Las ironías de la historia son frecuentes y sorprendentes. Una cada vez más poblada vertiente de historiadores hispanoamericanos están revisando la visión negativa de la herencia española en América. Es en el Nuevo Mundo donde se miran con más equilibrio los beneficios y defectos del régimen anterior a la independencia republicana. Mientras tanto en España, muchos se empeñan en denigrar de su pasado histórico en medio de los sesgos ideológicos cada día más polarizados.
La crisis mundial de los modelos democráticos, que hoy golpea a todos los países, es una vieja tradición de la política latinoamericana. Llevamos doscientos años intentando tener gobiernos que funcionen y respondan, de manera efectiva, a las necesidades sociales. Exploramos todo tipo de opciones, desde las dictaduras feroces hasta los populismos salvajes. La debilidad de nuestras instituciones, el sesgo presidencialista de nuestros sistemas políticos y la ausencia de una cultura democrática explican esta frustración muy ligada a nuestro proceso de independencia.
Hispanoamérica no ha podido tallar el molde que le dé forma a su organización política. No olvidemos que la Independencia fue un injerto que quisieron imponer en estas latitudes las entonces noveles ideas de la Revolución Francesa y del régimen napoleónico. Nos sacudimos del chaquetón de la decadente monarquía española para abrazar con entusiasmo e ingenuidad el ideario revolucionario francés que creíamos superior y moderno. Esas nociones eran nuevas en Europa y aún más en estas naciones primíparas que entonces no existían. Intentamos, sin mucho éxito, imponer esquemas de gobierno que los mismos franceses fracasaron en implementar. Mientras Francia retornaba a la monarquía, nosotros quisimos ser democracias sin ninguna tradición ni experiencia histórica en la materia. No es entonces de extrañar que el siglo XIX y parte del XX hayan sido, en esta región del mundo, de gran inestabilidad y violencia política.
Cuesta mucho explicar en Europa que América es el “Extremo Occidente”. Somos, así no lo queramos reconocer, una proyección del mundo europeo que nos conquistó y colonizó. El pasado prehispánico, por atractivo e interesante que es, resulta muy lejano del hispanoamericano contemporáneo. Así les duela a los indigenistas, la realidad latinoamericana es mucho más cercana histórica y culturalmente a la tradición europea que a las civilizaciones anteriores a Colón. Un europeo que nunca ha estado en América rápidamente capta que el Viejo continente y el Nuevo mundo tienen un ADN común.
La razón de esta continuidad está en el proceso mismo de la Independencia. Al separarnos de España, desmontamos a martillazos el régimen colonial con todas sus particularidades y fortalezas. Son pocos los vestigios que quedan en nuestras instituciones de los tiempos prerrepublicanos. En materia institucional hubo sin duda una gran ruptura. Pero la Independencia fue, en esencia, el remplazo de la élite española por la dirigencia criolla cuya ascendencia, formación, valores y cultura era española. Nuestros próceres, Bolívar el primero de ellos, fueron formados en el espíritu hispánico que conquistó al Nuevo Mundo. La rebeldía contra la Corona estaba inspirada en la ansiedad que producía la decadencia gradual del modelo colonial español. Pero ninguno de ellos, ni siquiera los más radicales, desconocía el legado que España había dejado en el idioma, el cristianismo y el mestizaje cultural.

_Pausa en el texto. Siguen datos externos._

(** [fmtsize] never overruns: for every 64-bit size it stores a text of at
    most six characters, cut at the end of the buffer. *)
Theorem fmtsize_bounded n :
  0 <= n < 2 ^ 64 ->
  exists s, (1 <= length s <= 6)%nat /\ Emits no_data (fun m p e => fmtsize m p e n) s.
Proof.
  intros Hn. unfold fmtsize.
  destruct (size_scale_spec 5 n 0 0) as (n' & sfi & fr & -> & Hs & Hf & Hn');
    [lia|split; [lia|apply Hn]|lia|].
  cbn [mbind option_bind].
  assert (0 <= n' < 16384) as Hn16 by (case_match; lia).
  set (r := if 512 <=? fr then n' + 1 else n').
  clear Hn'.
  assert (0 <= r < 100000) as Hr by (unfold r; case_match; lia).
  destruct (Z.ltb_spec sfi 1).
  { exists (dec n'). split; [|apply emits_u64; lia].
    pose proof (length_dec_5 n'). lia. }
  assert (forall k f, 0 <= k <= 5 -> Emits no_data f (dec r) -> exists s,
    (1 <= length s <= 6)%nat /\
    Emits no_data (fun m p e => '(m, p) ← f m p e; c ← zget sfx k; fmtchar m p e c) s)
    as Hsize.
  { intros k f Hk Hfm. destruct (emits_size r k f Hfm Hk) as [c Hc].
    eexists. split; [|exact Hc]. rewrite length_app. simpl.
    pose proof (length_dec_5 r Hr). lia. }
  destruct (Z.eqb_spec sfi 1) as [->|]; [apply Hsize; [lia|apply emits_u64; lia]|].
  destruct (Z.ltb_spec n' 1024); [|apply Hsize; [lia|apply emits_u64; lia]].
  destruct (Z.leb_spec 10 n'); [apply Hsize; [lia|apply emits_i64_nat; lia]|].
  apply fmtsize_short; lia.
Qed.

Lemma fmtsize_bounded_witness :
  exists s, (1 <= length s <= 6)%nat /\ Emits no_data (fun m p e => fmtsize m p e 123456789) s.
Proof. apply (fmtsize_bounded 123456789). lia. Defined.
(* ===== verification/Time.v ===== *)
(** * lib/time and [fmttm]: calendar time

    [struct tm] and [struct timeval] are records of integers; [int] fields and
    intermediate results are 32-bit, [time_t] is 64-bit.  The specification is
    the proleptic Gregorian calendar: a date is valid when the month has that
    day, and its day number counts days from 1970-01-01. *)
From S2P Require Import Prelude Mem Str Fmt.

(** ** The program *)

(** [lib/bits/time.h: tm] *)
Record tm := Tm {
  tm_sec : Z; tm_min : Z; tm_hour : Z; tm_mday : Z; tm_mon : Z; tm_year : Z;
  tm_wday : Z; tm_yday : Z; tm_isdst : Z }.

(** [lib/bits/time.h: timeval] *)
Record timeval := Timeval { tv_sec : Z; tv_usec : Z }.

(** [lib/time/tm2tv.c: mdays] *)
Definition mdays : list Z := [31; 28; 31; 30; 31; 30; 31; 31; 30; 31; 30; 31].

(** [lib/time/tm2tv.c: tm2tv 28-29] a month past the table is out of bounds *)
Fixpoint add_mdays (fuel : nat) (i mon ts : Z) : option Z :=
  if i <? mon then
    match fuel with
    | O => None
    | S fuel => d ← zget mdays i; add_mdays fuel (i + 1) mon (s64 (ts + d))
    end
  else Some ts.

(** [lib/time/tm2tv.c: tm2tv] *)
Definition tm2tv (t : tm) : option timeval :=
  let day := tm_mday t in
  let mon := tm_mon t in
  let year := s32 (tm_year t + 1900) in
  let ts := s32 (s32 (year - 1970) * 365) in
  let year := if mon <? 2 then s32 (year - 1) else year in
  let leaps_to_1970 := cdiv 1970 4 - cdiv 1970 100 + cdiv 1970 400 in
  let leaps_to_year := s32 (cdiv year 4 - cdiv year 100 + cdiv year 400) in
  let ts := s64 (ts + s32 (leaps_to_year - leaps_to_1970)) in
  ts ← add_mdays 12 0 mon ts;
  let ts := s64 (ts + s32 (day - 1)) in
  let ts := s64 (ts * 24 + tm_hour t) in
  let ts := s64 (ts * 60 + tm_min t) in
  let ts := s64 (ts * 60 + tm_sec t) in
  Some (Timeval ts 0).

(** [lib/time/tv2tm.c: LEAPOCH] *)
Definition LEAPOCH : Z := 946684800 + 86400 * (31 + 29).
(** [lib/time/tv2tm.c: DAYS_PER_400Y] *)
Definition DAYS_PER_400Y : Z := 365 * 400 + 97.
(** [lib/time/tv2tm.c: DAYS_PER_100Y] *)
Definition DAYS_PER_100Y : Z := 365 * 100 + 24.
(** [lib/time/tv2tm.c: DAYS_PER_4Y] *)
Definition DAYS_PER_4Y : Z := 365 * 4 + 1.

(** [lib/time/tv2tm.c: mdays 47] months from March on *)
Definition mdays_march : list Z := [31; 30; 31; 30; 31; 31; 30; 31; 30; 31; 31; 29].

(** [lib/time/tv2tm.c: tv2tm 78-80] the months left are the fuel: [mon < 12] *)
Fixpoint find_month (rest : list Z) (mon days : Z) : Z * Z :=
  match rest with
  | [] => (mon, days)
  | d :: rest => if d <=? days then find_month rest (mon + 1) (days - d) else (mon, days)
  end.
Lemma one_block sh l :
  wf_sha sh -> length l = 64%nat -> bytes l ->
  exists sh', (sh ← core_load sh l; core_hash sh) = Some sh' /\ wf_sha sh' /\
    sh_H sh' = compress (sh_H sh) l.
Proof.
  intros Hw Hl Hb. destruct (proc_spec sh l) as (sh' & Hp & Hw' & H'); [done|by apply Forall_take|lia|].
  exists sh'. rewrite take_ge in H' by lia. done.
Qed.

(** The message length does not fit the last block: two blocks. *)
Lemma last_long sh ptr len total :
  wf_sha sh -> bytes (take (Z.to_nat len) ptr) -> 55 < len < 64 -> len <= zlen ptr ->
  let p := take (Z.to_nat len) ptr ++ pad_to len total in
  exists sh', last sh ptr len total = Some sh' /\ wf_sha sh' /\
    sh_H sh' = absorb compress (length p / 64) (sh_H sh) p.
Proof.
  intros Hw Hb Hn Hl p. unfold last. rewrite Z.rem_small by lia.
  rewrite (proj2 (Z.ltb_lt 55 len)) by lia.
  unfold load_pad2. rewrite tail_block by lia. set (b1 := take _ ptr ++ _).
  set (b2 := repeat 0 56 ++ be_bytes 8 (8 * total)).
  assert (length b1 = 64%nat) as Hl1.
  { unfold b1. rewrite length_app, length_take. cbn [length]. rewrite repeat_length. lia. }
  assert (p = b1 ++ b2) as Hp.
  { unfold p, b1, b2, pad_to. rewrite <- app_assoc. cbn [app]. do 2 f_equal.
    rewrite app_assoc, <- repeat_app. do 2 f_equal.
    rewrite <- (Z.mod_unique_pos (55 - len) 64 (-1) (119 - len)) by lia. lia. }
  assert (bytes p) as Hpb.
  { apply Forall_app. split; [done|apply bytes_pad_to]. }
  rewrite Hp in Hpb. apply Forall_app in Hpb as [Hb1 Hb2].
  destruct (one_block sh b1) as (sh1 & H1 & Hw1 & HH1); [done..|].
  apply bind_Some_inv in H1 as (sh1' & -> & H1). rewrite Some_bind, H1, Some_bind.
  unfold load_pad0. rewrite afill_Some by (rewrite ?junk_length; lia).
  rewrite Some_bind. rewrite drop_ge by (rewrite junk_length; lia).
  rewrite put_size_spec by done. rewrite Some_bind.
  destruct (one_block sh1 b2) as (sh2 & H2 & Hw2 & HH2); [done..|].
  exists sh2. split; [done|]. split; [done|]. rewrite Hp, length_app, Hl1.
  change ((64 + length b2) / 64)%nat with (1 + 1)%nat. rewrite absorb_app by lia.
  cbn [absorb]. rewrite HH2, HH1, !take_ge by (done || lia). done.
Qed.

Lemma last_short sh ptr len total :
  wf_sha sh -> bytes (take (Z.to_nat len) ptr) -> 0 <= len <= 55 -> len <= zlen ptr ->
  let p := take (Z.to_nat len) ptr ++ pad_to len total in
  exists sh', last sh ptr len total = Some sh' /\ wf_sha sh' /\
    sh_H sh' = absorb compress (length p / 64) (sh_H sh) p.
Proof.
  intros Hw Hb Hn Hl p. unfold last. rewrite Z.rem_small by lia.
  rewrite (proj2 (Z.ltb_ge 55 len)) by lia.
  unfold load_pad1. rewrite tail_block by lia.
  assert (length (take (Z.to_nat len) ptr) = Z.to_nat len) as Ht by (rewrite length_take; lia).
  rewrite put_size_spec by (rewrite length_app; cbn [length]; rewrite repeat_length; lia).
  rewrite Some_bind. set (b := take 56 _ ++ _).
  assert (p = b) as Hp.
  { unfold p, b, pad_to. rewrite take_app_ge by lia.
    rewrite Ht. replace (56 - Z.to_nat len)%nat with (S (55 - Z.to_nat len)) by lia.
    cbn [take]. rewrite Z.mod_small by lia.
    rewrite <- app_assoc. cbn [app]. do 3 f_equal.
    replace (63 - Z.to_nat len)%nat with (Z.to_nat (55 - len) + 8)%nat by lia.
    rewrite repeat_app, take_app_le, take_ge by (rewrite repeat_length; lia). done. }
  assert (length b = 64%nat) as Hlb.
  { rewrite <- Hp. unfold p. apply Nat2Z.inj. rewrite length_app, Nat2Z.inj_add, length_pad_to.
    rewrite Z.mod_small by lia. lia. }
  destruct (one_block sh b) as (sh' & H' & Hw' & HH'); [done..| |].
  { rewrite <- Hp. apply Forall_app. split; [done|apply bytes_pad_to]. }
  exists sh'. split; [done|]. split; [done|]. rewrite Hp, Hlb.
  change (64 / 64)%nat with 1%nat. cbn [absorb]. rewrite HH', take_ge by lia. done.
Qed.

Lemma last_spec sh ptr len total :
  wf_sha sh -> bytes (take (Z.to_nat len) ptr) -> 0 <= len < 64 -> len <= zlen ptr ->
  let p := take (Z.to_nat len) ptr ++ pad_to len total in
  exists sh', last sh ptr len total = Some sh' /\ wf_sha sh' /\
    sh_H sh' = absorb compress (length p / 64) (sh_H sh) p.
Proof.
  intros. destruct (decide (55 < len)); [apply last_long|apply last_short]; done || lia.
Qed.

(** The block loop followed by the last block absorbs the whole padded input. *)
Lemma rest_spec sh input n total :
  wf_sha sh -> bytes (take (Z.to_nat n) input) -> 0 <= n <= zlen input ->
  let msg := take (Z.to_nat n) input in
  let p := msg ++ pad_to n total in
  exists sh', ('(sh, ptr, n) ← block_loop (Z.to_nat n) sh input n;
               last sh ptr (s32 n) total) = Some sh' /\ wf_sha sh' /\
    sh_H sh' = absorb compress (length p / 64) (sh_H sh) p.
Proof.
  intros Hw Hb Hn msg p.
  destruct (block_loop_spec (Z.to_nat n) sh input n) as (sh1 & k & -> & Hk & Hw1 & H1);
    [done|done|lia|lia|].
  rewrite Some_bind, s32_small by lia.
  destruct (last_spec sh1 (drop (64 * k) input) (n - 64 * Z.of_nat k) total)
    as (sh2 & -> & Hw2 & H2); [done|by apply (bytes_take_drop _ _ _ _ Hb); lia|lia|rewrite length_drop; lia|].
  exists sh2. split; [done|]. split; [done|]. rewrite H2, H1.
  set (t := take (Z.to_nat (n - 64 * Z.of_nat k)) (drop (64 * k) input)).
  assert (p = take (64 * k) input ++ (t ++ pad_to (n - 64 * Z.of_nat k) total)) as Hp.
  { unfold p, msg. replace (pad_to n total) with (pad_to (n - 64 * Z.of_nat k) total).
    2:{ rewrite <- (pad_to_add _ (Z.of_nat k)). f_equal. lia. }
    rewrite app_assoc. f_equal. unfold t.
    replace (Z.to_nat n) with (64 * k + Z.to_nat (n - 64 * Z.of_nat k))%nat by lia.
    by rewrite take_take_drop. }
  assert (length (take (64 * k) input) = (64 * k)%nat) as Hlk by (rewrite length_take; lia).
  rewrite Hp, (length_app (take (64 * k) input)), Hlk. rewrite (Nat.mul_comm 64 k), Nat.div_add_l, (Nat.mul_comm k) by lia.
  rewrite absorb_app by done. by rewrite absorb_take by lia.
Qed.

El marco de referencia de los patriotas hispanoamericanos fue esa España católica que veía a América como una más de sus numerosas comunidades. Por ello la diversidad de España, la que suma gallegos, vascos, castellanos, andaluces, extremeños, catalanes y todos los demás, incluye también a los “sudacas”. Somos la misma tradición, con sus virtudes y defectos.
*La versión original de este artículo se publicó en la "Revista Colombiana de Estudios Hispánicos".